### Exercise aim
From the line below that contains "Lemma keeps_flag fl" to the line that contains "(on_this d m) Q w.", repeat every line exactly, both ends included, and nothing else.
BEGIN Data records
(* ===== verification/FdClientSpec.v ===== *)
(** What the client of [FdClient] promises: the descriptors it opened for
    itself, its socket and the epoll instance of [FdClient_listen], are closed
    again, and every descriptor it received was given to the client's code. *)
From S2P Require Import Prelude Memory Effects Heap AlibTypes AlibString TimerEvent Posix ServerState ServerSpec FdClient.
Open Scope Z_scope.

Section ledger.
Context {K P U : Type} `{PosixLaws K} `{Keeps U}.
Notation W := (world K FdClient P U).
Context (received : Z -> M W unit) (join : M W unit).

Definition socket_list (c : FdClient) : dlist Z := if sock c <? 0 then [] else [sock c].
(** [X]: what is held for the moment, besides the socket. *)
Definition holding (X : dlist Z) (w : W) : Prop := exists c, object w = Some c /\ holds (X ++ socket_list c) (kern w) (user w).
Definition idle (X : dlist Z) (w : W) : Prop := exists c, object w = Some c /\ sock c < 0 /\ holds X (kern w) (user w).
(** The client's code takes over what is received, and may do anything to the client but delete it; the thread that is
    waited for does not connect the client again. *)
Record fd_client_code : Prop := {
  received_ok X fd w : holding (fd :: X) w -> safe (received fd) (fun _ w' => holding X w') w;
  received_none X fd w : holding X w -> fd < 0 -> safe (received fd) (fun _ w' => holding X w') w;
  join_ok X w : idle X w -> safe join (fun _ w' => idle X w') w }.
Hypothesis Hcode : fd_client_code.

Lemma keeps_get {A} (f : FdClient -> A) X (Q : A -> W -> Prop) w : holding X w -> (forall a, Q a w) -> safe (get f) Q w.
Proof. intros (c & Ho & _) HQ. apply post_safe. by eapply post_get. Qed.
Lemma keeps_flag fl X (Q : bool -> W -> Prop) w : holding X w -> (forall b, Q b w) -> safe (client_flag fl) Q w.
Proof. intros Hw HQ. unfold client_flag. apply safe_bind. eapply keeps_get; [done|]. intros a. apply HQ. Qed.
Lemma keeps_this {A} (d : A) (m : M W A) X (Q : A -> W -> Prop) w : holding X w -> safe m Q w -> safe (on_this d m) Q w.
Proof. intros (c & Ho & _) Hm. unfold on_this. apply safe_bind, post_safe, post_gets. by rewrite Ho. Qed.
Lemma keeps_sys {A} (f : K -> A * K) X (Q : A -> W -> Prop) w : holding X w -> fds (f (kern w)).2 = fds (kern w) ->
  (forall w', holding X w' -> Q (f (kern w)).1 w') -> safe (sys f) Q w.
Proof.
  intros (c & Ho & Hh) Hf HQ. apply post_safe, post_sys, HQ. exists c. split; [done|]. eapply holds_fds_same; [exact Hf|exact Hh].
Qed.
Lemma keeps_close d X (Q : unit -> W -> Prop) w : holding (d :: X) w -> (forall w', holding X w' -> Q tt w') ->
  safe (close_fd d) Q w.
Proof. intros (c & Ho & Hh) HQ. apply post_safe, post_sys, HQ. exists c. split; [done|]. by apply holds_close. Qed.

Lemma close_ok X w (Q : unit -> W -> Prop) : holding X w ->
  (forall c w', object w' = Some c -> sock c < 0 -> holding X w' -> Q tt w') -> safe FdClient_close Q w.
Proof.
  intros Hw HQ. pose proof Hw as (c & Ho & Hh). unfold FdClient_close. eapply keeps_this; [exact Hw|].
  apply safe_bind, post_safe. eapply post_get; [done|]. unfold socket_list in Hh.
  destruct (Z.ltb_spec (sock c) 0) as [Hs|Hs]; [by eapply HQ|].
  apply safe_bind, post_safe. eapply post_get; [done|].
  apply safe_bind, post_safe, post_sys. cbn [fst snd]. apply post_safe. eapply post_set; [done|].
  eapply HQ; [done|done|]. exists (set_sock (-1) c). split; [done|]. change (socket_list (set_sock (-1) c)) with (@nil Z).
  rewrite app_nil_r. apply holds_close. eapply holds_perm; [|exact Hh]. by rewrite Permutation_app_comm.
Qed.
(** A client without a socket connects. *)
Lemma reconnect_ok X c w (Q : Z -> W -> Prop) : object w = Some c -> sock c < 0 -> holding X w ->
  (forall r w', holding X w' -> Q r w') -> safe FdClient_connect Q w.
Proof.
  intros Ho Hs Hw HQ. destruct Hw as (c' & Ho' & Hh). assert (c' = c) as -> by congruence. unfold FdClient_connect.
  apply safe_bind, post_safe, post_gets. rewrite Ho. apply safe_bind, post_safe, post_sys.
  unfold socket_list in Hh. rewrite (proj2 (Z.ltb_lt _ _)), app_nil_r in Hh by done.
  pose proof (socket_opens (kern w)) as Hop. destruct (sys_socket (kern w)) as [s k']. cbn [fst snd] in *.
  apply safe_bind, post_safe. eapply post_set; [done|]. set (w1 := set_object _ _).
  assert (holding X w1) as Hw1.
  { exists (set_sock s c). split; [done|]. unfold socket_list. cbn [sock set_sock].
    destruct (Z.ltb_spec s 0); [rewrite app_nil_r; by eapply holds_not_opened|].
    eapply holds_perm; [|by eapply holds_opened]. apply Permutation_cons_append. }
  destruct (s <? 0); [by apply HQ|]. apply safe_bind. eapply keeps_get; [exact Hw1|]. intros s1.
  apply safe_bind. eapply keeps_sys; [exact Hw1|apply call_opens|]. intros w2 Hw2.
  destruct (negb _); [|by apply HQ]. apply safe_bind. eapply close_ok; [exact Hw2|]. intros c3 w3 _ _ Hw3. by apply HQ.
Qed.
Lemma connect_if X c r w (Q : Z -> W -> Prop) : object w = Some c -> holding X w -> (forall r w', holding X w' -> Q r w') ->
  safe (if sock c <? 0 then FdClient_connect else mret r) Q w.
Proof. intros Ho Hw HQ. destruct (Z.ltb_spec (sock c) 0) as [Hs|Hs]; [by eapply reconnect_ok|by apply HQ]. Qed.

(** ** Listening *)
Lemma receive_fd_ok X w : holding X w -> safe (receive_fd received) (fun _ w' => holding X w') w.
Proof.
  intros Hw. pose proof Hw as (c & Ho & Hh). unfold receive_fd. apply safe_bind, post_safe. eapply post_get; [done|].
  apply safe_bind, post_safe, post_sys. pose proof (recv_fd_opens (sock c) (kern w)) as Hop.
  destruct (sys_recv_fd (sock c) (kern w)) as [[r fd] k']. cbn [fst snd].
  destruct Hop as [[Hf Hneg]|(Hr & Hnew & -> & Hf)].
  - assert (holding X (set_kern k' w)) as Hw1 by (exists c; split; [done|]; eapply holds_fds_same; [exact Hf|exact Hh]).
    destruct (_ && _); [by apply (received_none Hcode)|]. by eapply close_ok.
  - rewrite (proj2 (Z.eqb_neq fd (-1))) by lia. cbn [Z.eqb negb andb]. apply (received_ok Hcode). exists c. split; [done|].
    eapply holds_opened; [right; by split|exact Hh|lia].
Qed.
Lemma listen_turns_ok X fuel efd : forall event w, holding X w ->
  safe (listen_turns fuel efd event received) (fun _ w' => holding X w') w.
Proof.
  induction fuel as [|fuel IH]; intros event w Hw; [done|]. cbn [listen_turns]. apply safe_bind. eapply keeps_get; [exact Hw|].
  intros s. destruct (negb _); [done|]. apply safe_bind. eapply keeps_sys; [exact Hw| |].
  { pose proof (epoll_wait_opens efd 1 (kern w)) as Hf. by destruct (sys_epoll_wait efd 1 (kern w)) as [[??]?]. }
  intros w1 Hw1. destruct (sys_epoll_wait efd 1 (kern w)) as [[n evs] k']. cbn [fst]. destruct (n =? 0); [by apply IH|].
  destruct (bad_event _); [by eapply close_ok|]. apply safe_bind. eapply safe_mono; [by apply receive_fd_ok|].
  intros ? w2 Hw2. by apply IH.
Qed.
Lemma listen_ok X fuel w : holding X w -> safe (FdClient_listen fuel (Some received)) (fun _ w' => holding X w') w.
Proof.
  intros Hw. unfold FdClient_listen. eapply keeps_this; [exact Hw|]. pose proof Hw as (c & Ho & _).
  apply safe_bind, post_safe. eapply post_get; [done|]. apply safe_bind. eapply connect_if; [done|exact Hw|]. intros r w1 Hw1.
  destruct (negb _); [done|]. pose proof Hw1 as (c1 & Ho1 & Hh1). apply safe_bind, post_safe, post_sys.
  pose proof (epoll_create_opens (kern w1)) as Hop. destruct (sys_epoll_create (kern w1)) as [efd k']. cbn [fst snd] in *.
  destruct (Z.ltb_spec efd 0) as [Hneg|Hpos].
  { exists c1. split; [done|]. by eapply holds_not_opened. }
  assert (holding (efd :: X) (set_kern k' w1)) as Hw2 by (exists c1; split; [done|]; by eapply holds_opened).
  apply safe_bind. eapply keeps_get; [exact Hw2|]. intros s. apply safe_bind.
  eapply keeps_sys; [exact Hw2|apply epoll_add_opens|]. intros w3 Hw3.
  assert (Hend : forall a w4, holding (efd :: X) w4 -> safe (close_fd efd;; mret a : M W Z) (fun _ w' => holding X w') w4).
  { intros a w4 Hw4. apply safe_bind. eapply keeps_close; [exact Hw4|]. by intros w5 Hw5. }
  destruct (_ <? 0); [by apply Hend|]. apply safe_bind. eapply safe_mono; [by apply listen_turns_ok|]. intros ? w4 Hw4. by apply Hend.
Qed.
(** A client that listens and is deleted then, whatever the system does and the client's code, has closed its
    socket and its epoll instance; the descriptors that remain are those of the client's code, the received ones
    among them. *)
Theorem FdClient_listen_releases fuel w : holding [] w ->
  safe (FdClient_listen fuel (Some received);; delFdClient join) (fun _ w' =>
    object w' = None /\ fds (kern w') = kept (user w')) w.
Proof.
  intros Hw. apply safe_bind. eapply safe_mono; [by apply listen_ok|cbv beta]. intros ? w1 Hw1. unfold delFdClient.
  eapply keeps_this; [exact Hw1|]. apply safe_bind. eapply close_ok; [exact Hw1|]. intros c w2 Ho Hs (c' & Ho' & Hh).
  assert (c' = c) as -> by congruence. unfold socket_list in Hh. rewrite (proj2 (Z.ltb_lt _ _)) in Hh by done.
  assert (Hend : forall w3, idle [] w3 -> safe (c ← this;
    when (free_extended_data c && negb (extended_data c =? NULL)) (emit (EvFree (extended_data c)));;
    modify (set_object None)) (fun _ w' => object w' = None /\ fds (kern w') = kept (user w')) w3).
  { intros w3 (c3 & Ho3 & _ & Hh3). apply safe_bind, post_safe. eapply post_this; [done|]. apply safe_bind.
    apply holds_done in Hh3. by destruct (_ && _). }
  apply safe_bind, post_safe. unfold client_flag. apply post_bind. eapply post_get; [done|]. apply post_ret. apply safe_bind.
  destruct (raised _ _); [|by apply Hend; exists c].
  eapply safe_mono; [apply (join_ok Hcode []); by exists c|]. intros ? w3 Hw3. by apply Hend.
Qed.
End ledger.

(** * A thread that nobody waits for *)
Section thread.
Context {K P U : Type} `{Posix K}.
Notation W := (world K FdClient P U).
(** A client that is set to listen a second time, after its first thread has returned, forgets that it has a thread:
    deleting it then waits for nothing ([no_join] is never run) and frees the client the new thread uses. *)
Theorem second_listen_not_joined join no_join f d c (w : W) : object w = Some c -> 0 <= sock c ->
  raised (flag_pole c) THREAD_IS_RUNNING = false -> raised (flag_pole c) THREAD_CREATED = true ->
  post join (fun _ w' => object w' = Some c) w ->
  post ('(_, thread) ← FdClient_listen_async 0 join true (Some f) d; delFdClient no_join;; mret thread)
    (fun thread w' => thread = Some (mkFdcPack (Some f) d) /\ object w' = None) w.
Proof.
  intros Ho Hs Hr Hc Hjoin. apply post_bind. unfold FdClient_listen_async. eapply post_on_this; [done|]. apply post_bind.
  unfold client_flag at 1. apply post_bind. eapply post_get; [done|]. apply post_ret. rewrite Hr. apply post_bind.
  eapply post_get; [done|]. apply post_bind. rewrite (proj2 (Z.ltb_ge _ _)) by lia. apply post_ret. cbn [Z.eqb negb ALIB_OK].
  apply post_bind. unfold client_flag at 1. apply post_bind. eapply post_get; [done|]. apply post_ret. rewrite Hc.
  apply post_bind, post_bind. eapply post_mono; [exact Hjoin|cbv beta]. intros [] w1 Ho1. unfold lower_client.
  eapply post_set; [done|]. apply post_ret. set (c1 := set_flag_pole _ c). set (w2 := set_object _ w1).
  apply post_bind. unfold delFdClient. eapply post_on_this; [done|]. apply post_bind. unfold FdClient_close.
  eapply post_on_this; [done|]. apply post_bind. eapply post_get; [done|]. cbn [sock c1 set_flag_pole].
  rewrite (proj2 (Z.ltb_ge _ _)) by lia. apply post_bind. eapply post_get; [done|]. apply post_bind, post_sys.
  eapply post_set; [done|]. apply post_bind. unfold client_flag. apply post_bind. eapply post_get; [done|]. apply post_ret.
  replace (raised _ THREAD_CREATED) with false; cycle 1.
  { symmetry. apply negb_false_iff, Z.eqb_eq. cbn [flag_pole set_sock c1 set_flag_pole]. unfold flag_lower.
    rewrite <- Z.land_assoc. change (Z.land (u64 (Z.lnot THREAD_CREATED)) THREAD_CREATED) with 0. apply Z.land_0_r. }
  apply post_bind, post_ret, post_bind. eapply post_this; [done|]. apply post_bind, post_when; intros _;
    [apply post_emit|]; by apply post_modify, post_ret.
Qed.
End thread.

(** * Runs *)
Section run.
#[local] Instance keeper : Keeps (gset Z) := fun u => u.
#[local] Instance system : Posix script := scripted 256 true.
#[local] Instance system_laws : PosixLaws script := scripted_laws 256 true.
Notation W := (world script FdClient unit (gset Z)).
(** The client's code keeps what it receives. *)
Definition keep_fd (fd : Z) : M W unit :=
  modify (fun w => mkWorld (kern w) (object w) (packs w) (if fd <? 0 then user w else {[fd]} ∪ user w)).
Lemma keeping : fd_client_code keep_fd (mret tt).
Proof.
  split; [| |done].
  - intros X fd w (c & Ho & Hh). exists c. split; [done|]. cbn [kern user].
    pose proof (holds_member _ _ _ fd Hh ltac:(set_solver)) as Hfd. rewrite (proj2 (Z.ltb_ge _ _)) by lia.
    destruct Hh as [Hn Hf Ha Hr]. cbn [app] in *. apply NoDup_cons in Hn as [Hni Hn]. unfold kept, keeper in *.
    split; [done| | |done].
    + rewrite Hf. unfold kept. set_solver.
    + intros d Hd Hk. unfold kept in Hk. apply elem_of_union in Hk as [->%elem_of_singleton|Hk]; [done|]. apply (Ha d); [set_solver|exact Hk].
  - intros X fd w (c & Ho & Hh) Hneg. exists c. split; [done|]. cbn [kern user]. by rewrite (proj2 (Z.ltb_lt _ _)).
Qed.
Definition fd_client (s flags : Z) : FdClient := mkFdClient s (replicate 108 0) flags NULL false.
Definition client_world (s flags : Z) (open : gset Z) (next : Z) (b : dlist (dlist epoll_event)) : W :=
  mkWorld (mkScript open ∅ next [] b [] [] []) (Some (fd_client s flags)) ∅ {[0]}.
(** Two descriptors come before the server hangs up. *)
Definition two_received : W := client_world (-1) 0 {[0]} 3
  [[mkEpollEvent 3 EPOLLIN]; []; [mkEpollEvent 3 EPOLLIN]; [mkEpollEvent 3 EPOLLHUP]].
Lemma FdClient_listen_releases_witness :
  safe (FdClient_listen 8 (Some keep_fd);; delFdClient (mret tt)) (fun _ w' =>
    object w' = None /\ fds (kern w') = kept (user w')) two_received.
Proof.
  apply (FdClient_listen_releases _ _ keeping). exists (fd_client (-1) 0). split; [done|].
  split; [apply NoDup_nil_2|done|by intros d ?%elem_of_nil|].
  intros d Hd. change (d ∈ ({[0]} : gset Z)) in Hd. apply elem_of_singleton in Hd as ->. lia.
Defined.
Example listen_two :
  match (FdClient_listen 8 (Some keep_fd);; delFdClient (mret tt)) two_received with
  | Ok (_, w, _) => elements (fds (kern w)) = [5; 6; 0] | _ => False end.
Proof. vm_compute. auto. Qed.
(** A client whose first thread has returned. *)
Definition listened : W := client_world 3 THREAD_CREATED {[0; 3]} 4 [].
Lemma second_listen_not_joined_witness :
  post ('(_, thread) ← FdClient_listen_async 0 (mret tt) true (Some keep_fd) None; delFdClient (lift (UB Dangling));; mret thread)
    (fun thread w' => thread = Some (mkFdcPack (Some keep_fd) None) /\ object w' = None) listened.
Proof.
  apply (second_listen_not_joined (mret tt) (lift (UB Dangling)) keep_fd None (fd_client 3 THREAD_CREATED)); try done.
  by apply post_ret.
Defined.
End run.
END Data records
### Response for this exercise
Lemma keeps_flag fl X (Q : bool -> W -> Prop) w : holding X w -> (forall b, Q b w) -> safe (client_flag fl) Q w.
Proof. intros Hw HQ. unfold client_flag. apply safe_bind. eapply keeps_get; [done|]. intros a. apply HQ. Qed.
Lemma keeps_this {A} (d : A) (m : M W A) X (Q : A -> W -> Prop) w : holding X w -> safe m Q w -> safe (on_this d m) Q w.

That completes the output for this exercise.